Monday, June 14, 2010

The Reader Bytes Back

“The ethics of criticism requires pointing out the faults in a colleague's thinking.” (Jeffrey R. Di Lio, 2010)

In the digital era one of the tasks facing teachers of the art of persuasive writing is the responsible use of source material. There are many dimensions to responsible use. One of these is appropriate attribution of sources, the breach of which, in an argumentative setting by one seeking to perform as a scholar or intellectual, public, or otherwise, is plagiarism, a species of academic dishonesty. This is a lesson Fr. Henry Charles, President Richards and T&T will likely not forget any time soon. A more difficult skill for many argumentative writers, one exacerbated by the hyper-geometric increase in available and accessible information is responsible use of source material. Irresponsible use of sources, in the context of persuasive writing or scholarly work, takes many forms ranging from the professed naïveté of students who print out Wikipedia articles or web-pages, place them in folders and try to pass them off as ‘research’ papers, to more subtle scholarly improprieties such as that employed by Kevin Baldeosingh in his article Laptops dance with danger (11/06/10).

Baldeosingh’s arguments are typically presented as an intertextual mashup – a sampling of exemplary excerpts from various commentaries made in public fora which are eviscerated with sardonic commentary while buttressing his own position by appealing to ‘expert’ testimony drawn from one or more of his stable of scientists du jour. His style is, usually, a hybrid genre blending acerbic satire and critique and last Friday’s is no exception. Now satire, when it is done well, can be an effective means of critique, persuasion and entertainment, and there have been occasions when he has achieved this harmony to great effect. Last week’s piece however is neither effective nor well done and bad satire is neither an excuse for, nor can it serve as a rhetorical sanctuary from professional irresponsibility as a writer and journalist.

The article represents an example of irresponsible use of source material as Baldeosingh excises and presents segments of text from the letters of Drs. Sharma and Kalicharan as metonymies for positions they do not advocate. Severed from the contexts of their original utterance, Baldeosingh’s injudicious juxtapositions facilitate the construction of these individuals’ contributions to the national conversation on education as simplistic, spurious and suspicious. In short, he misrepresents their arguments through selective quotation in order to generate (false) ‘evidence’ of the antagonistic position he wishes to critique. He invents his opponents.
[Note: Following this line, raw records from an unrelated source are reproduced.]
(* ===== verification/TlmChan.v ===== *)
(** The telemetry channel store [Svc::TlmChan],
    [crates/fprime-svc/src/tlm_chan.rs]: the latest value of every channel, in
    two hash tables of chained buckets; producers write the active one while
    the other is sent down.  The specification is a list of channels in the
    order they were first seen. *)

From stdpp Require Import list.
From S2P Require Import Prelude Serial SerialFacts Codec Time Fpp Packets Comp.

(** * Data *)

Definition NUM_TLM_HASH_SLOTS : nat := 15.
Definition HASH_BUCKETS : nat := 500.
Definition MAX_ENTRIES_PER_RUN : nat := HASH_BUCKETS.
Definition MURMUR3_C1 : Z := 0x85EBCA6B.
Definition MURMUR3_C2 : Z := 0xC2B2AE35.
Definition BUCKET_POOL_EXHAUSTED_THROTTLE : Z := 10.

(** A bucket; its number, kept for tests only, is left out. *)
Record TlmBucket : Set := MkBucket {
  b_id : Z;
  b_updated : bool;
  b_last_update : Time;
  b_buffer : serbuf;
  b_next : option nat;
  b_used : bool;
}.

Record TlmSet : Set := MkSet {
  slots : list (option nat);
  buckets : list TlmBucket;
  free : nat;
}.

Definition TlmSet_new : TlmSet :=
  MkSet (replicate NUM_TLM_HASH_SLOTS None)
    (replicate HASH_BUCKETS (MkBucket 0 false Time_ZERO (linear_buffer_new FW_TLM_BUFFER_MAX_SIZE) None false)) 0.

(** [connected]: whether [PktSend] and [pingOut] are. *)
Record TlmChan : Set := MkTlmChan {
  sets : list TlmSet;
  active : nat;
  proc_cap_count : Z;
  bucket_pool_throttle : EventThrottle;
  hash_seed : Z;
  pkt_send_connected : bool;
  ping_out_connected : bool;
}.

Definition TlmChan_new_with_seed (pkt ping : bool) (hash_seed : Z) : TlmChan :=
  MkTlmChan [TlmSet_new; TlmSet_new] 0 0 (EventThrottle_new BUCKET_POOL_EXHAUSTED_THROTTLE) hash_seed pkt ping.

Inductive TlmOut : Set :=
| TlPktSend (b : serbuf)
| TlPingOut (key : Z)
| TlBucketPoolExhausted (id : Z)
| TlCapReached (deferred cumulative : Z).

(** * The hash *)

Definition xorshift (h n : Z) : Z := Z.lxor h (Z.shiftr h n).
Definition do_hash (seed id : Z) : nat :=
  let h := Z.lxor id seed in
  let h := xorshift h 16 in
  let h := wrap 32 (h * MURMUR3_C1) in
  let h := xorshift h 13 in
  let h := wrap 32 (h * MURMUR3_C2) in
  let h := xorshift h 16 in
  Z.to_nat (h mod Z.of_nat NUM_TLM_HASH_SLOTS).

(** * Operations on one store *)

Definition with_next (n : option nat) (b : TlmBucket) : TlmBucket :=
  MkBucket (b_id b) (b_updated b) (b_last_update b) (b_buffer b) n (b_used b).
Definition with_updated (u : bool) (b : TlmBucket) : TlmBucket :=
  MkBucket (b_id b) u (b_last_update b) (b_buffer b) (b_next b) (b_used b).
Definition with_value (id : Z) (t : Time) (v : serbuf) (b : TlmBucket) : TlmBucket :=
  MkBucket id true t v (b_next b) true.
Definition set_buckets (bs : list TlmBucket) (s : TlmSet) : TlmSet := MkSet (slots s) bs (free s).

(** [set.buckets[i]] updated in place. *)
Definition bucket_update (i : nat) (f : TlmBucket → TlmBucket) (s : TlmSet) : outcome TlmSet :=
  b ← index_get (buckets s) i;
  bs ← index_set i (f b) (buckets s);
  Ret (set_buckets bs s).

(** The walk down a chain in [tlm_recv_handler]: the bucket to use, whether
    the pool is exhausted, and the store. *)
Fixpoint recv_walk (fuel : nat) (id : Z) (prev : nat) (cur : option nat) (s : TlmSet)
    : outcome (option nat * bool * TlmSet) :=
  match fuel with
  | O => Ret (None, false, s)
  | S fuel' =>
      match cur with
      | Some i =>
          b ← index_get (buckets s) i;
          if (b_id b =? id)%Z then Ret (Some i, false, s)
          else recv_walk fuel' id i (b_next b) s
      | None =>
          if bool_decide (HASH_BUCKETS ≤ free s) then Ret (None, true, s)
          else
            let new_idx := free s in
            let s1 := MkSet (slots s) (buckets s) (free s + 1) in
            s2 ← bucket_update prev (with_next (Some new_idx)) s1;
            s3 ← bucket_update new_idx (with_next None) s2;
            Ret (Some new_idx, false, s3)
      end
  end.

Definition recv_bucket (index : nat) (id : Z) (s : TlmSet) : outcome (option nat * bool * TlmSet) :=
  slot ← index_get (slots s) index;
  match slot with
  | Some head => recv_walk (HASH_BUCKETS + 1) id head (Some head) s
  | None =>
      if bool_decide (HASH_BUCKETS ≤ free s) then Ret (None, true, s)
      else
        let new_idx := free s in
        sl ← index_set index (Some new_idx) (slots s);
        s1 ← bucket_update new_idx (with_next None) (MkSet sl (buckets s) (free s + 1));
        Ret (Some new_idx, false, s1)
  end.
Consider the way Baldeosingh very early on elevates the emotional ante by descriptively framing the contributions as “dire warnings” and “passionate denunciations.” Are they really? As a scholar when one suspects that what one is reading is untrustworthy or that claims are exaggerated, or worse unfounded, it is incumbent to check for oneself, and indeed a laptop and internet connection makes this easier than ever. I mean no offense to Dr. Sharma, but in her writing she is rarely what I would call a ‘passionate denunciator’ of any kind. She is typically measured, and restrained. This is what aroused my suspicions and led me back to the sources – the three public commentaries.
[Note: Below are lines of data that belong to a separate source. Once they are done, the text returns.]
(** * What a run sends *)

Lemma pack_ok xs r :
  Forall chan_ok xs → length (tlm_header ++ r) ≤ FW_COM_BUFFER_MAX_SIZE →
  ∃ ps, pack (tlm_header ++ r) xs = (λ p, tlm_header ++ p) <$> ps ∧ concat ps = r ++ concat (chan_enc <$> xs) ∧
    Forall (λ p, p ≠ [] ∧ length (tlm_header ++ p) ≤ FW_COM_BUFFER_MAX_SIZE) ps.
Proof.
  intros Hxs. revert r. induction Hxs as [|x xs Hx _ IH]; intros r Hr; cbn [pack].
  - unfold pack_rest. destruct (decide (tlm_header ++ r = tlm_header)) as [E|E].
    + exists []. assert (r = []) as -> by (by destruct r). split_and!; [done|done|constructor].
    + exists [r]. cbn. rewrite !app_nil_r. split_and!; [done|done|]. apply Forall_singleton. split; [|done].
      intros ->. by rewrite app_nil_r in E.
  - assert (chan_enc x ≠ []) as Hne by (intros E; pose proof (length_chan_enc x Hx) as Hl; rewrite E in Hl; done).
    case_decide as Hfit.
    + rewrite <- app_assoc. destruct (IH (r ++ chan_enc x)) as (ps & -> & Hc & Hps); [rewrite !length_app in *; lia|].
      exists ps. split_and!; [done| |done]. rewrite Hc. cbn. by rewrite <- app_assoc.
    + assert (length (tlm_header ++ chan_enc x) ≤ FW_COM_BUFFER_MAX_SIZE) as Hone.
      { rewrite length_app, (length_chan_enc x Hx). destruct Hx as (_ & _ & _ & Hs). cbn [length tlm_header].
        unfold value_fits, FW_COM_BUFFER_MAX_SIZE in *. lia. }
      destruct (IH (chan_enc x) Hone) as (ps & Hp & Hc & Hps). exists (r :: ps). cbn [fmap list_fmap concat].
      split_and!; [by rewrite <- Hp|by rewrite Hc|]. constructor; [|done]. split; [|done]. intros ->.
      rewrite app_nil_r, length_app in *. lia.
Qed.

(** ** The values received since the last run *)

Definition pending_step (m : gmap Z (Time * serbuf)) (k : tlm_call) : gmap Z (Time * serbuf) :=
  match k with
  | CRecv id t v => <[id := (t, v)]> m
  | CRun => ∅
  | _ => m
  end.
Definition pending (ks : list tlm_call) : gmap Z (Time * serbuf) := foldl pending_step ∅ ks.

(** All channels come from a list of [HASH_BUCKETS] at most. *)
Definition call_in (ids : list Z) (k : tlm_call) : Prop := match k with CRecv id _ _ => id ∈ ids | _ => True end.

Record store_in (ids : list Z) (l : list chan) : Prop := {
  si_nodup : NoDup (c_id <$> l);
  si_in : ∀ x, x ∈ l → c_id x ∈ ids;
  si_ok : Forall chan_ok l;
}.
I noticed - and readers are advised to check this for themselves - that Sharma offered neither dire warnings nor passionate denunciations. Rather, she attempted to raise critical “issues that need to be considered to honour this commitment” from her perspective as an educator who works with teachers across Trinidad and Tobago. She does not isolate the potential benefits from the possible iatrogenic effects and the practical difficulties likely to be encountered in implementing this election promise that voters forget is not yet educational policy. She wisely situates the decision within the culture and climate of schools in T&T where violence, indiscipline, bullying, theft, infrastructural, human and knowledge resource deficiencies, and a lack of training and supervision are commonplace. In short she does not over-simplify the matter but attempts to present and retain some of the complexity of the situation. Likewise, reading Kalicharan’s letter for myself I take it as a public intellectual’s wondering and questioning of the rationale behind this decision to give laptops away. His central point, like Sharma’s, is that laptops alone are not going to be a panacea for some of the challenges facing education in Trinidad and Tobago. Baldeosingh eschews these central points completely in his attempts to paint these educators as alarmists though it is he who lays the foundation for a media-sustained panic discourse through his interpretation and public presentation of their concerns as “dire warnings” and “passionate denunciations.”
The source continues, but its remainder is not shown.